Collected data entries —
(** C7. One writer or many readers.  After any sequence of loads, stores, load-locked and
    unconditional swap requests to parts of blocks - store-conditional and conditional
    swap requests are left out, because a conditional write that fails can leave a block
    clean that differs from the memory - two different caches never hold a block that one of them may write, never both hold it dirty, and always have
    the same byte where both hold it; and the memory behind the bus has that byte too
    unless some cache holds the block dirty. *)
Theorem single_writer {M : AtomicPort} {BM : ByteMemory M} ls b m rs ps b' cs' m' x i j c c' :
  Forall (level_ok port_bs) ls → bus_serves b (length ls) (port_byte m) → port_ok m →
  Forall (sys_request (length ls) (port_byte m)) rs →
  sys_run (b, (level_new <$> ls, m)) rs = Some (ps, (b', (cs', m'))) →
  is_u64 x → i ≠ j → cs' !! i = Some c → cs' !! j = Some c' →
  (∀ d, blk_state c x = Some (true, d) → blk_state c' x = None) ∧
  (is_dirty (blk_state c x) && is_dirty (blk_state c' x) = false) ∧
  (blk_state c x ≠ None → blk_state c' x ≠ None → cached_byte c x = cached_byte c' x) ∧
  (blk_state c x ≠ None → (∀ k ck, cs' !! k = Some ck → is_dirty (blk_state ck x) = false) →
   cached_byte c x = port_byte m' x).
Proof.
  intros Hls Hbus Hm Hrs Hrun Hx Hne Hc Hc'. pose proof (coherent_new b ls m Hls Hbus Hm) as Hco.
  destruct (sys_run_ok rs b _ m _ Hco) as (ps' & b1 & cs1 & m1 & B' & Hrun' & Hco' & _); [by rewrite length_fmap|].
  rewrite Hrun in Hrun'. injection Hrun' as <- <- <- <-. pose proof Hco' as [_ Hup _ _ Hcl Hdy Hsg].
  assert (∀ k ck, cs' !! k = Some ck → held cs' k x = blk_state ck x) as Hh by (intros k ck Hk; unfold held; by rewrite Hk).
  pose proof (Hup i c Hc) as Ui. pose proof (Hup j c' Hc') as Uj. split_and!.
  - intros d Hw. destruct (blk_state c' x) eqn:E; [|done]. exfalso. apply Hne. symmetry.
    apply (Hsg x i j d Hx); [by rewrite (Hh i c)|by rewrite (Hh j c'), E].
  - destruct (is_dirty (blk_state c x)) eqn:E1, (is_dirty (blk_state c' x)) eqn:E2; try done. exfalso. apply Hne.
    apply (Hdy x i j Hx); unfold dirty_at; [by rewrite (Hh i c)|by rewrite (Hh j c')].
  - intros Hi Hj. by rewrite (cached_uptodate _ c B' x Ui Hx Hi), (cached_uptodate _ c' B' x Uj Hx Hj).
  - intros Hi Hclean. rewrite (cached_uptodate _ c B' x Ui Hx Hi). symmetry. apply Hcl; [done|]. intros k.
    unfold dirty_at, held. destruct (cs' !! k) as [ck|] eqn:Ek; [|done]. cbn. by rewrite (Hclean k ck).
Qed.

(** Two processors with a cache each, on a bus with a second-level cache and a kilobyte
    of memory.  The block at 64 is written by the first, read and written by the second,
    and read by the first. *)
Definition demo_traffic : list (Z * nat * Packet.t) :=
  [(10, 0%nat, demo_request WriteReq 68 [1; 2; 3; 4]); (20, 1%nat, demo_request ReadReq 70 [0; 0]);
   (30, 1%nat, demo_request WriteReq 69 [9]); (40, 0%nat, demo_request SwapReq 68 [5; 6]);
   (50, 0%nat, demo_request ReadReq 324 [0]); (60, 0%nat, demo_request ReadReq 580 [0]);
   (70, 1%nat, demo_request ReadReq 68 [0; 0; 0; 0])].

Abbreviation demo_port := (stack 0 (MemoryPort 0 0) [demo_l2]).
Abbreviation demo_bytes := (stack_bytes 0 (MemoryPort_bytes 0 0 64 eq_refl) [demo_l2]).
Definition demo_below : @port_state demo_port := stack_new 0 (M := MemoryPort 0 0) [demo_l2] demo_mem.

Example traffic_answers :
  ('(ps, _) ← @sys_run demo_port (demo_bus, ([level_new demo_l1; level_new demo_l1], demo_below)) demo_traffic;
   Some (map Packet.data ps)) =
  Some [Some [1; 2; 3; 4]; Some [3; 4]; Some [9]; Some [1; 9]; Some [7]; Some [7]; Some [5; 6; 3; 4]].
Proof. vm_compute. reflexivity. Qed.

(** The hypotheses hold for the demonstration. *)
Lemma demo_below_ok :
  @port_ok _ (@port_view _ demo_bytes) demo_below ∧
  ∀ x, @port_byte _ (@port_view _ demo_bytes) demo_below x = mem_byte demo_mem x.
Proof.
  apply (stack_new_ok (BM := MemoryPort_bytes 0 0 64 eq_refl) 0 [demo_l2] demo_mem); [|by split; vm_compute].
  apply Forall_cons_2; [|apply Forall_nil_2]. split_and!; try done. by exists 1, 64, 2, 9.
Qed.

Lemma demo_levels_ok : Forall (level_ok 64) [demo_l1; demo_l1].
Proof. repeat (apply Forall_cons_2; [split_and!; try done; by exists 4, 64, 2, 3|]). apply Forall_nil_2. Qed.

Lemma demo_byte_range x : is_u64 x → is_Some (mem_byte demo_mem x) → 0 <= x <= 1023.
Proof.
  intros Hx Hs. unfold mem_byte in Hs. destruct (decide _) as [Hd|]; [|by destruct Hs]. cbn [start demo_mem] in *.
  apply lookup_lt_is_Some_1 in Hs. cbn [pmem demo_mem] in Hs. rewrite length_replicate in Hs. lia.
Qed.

Task statement — Your answer should consist of the lines from the line with "(50, 0%nat, demo_request" to the line with "Abbreviation demo_port := (stack" above, repeated exactly, both ends included.

Reply —
   (50, 0%nat, demo_request ReadReq 324 [0]); (60, 0%nat, demo_request ReadReq 580 [0]);
   (70, 1%nat, demo_request ReadReq 68 [0; 0; 0; 0])].

Abbreviation demo_port := (stack 0 (MemoryPort 0 0) [demo_l2]).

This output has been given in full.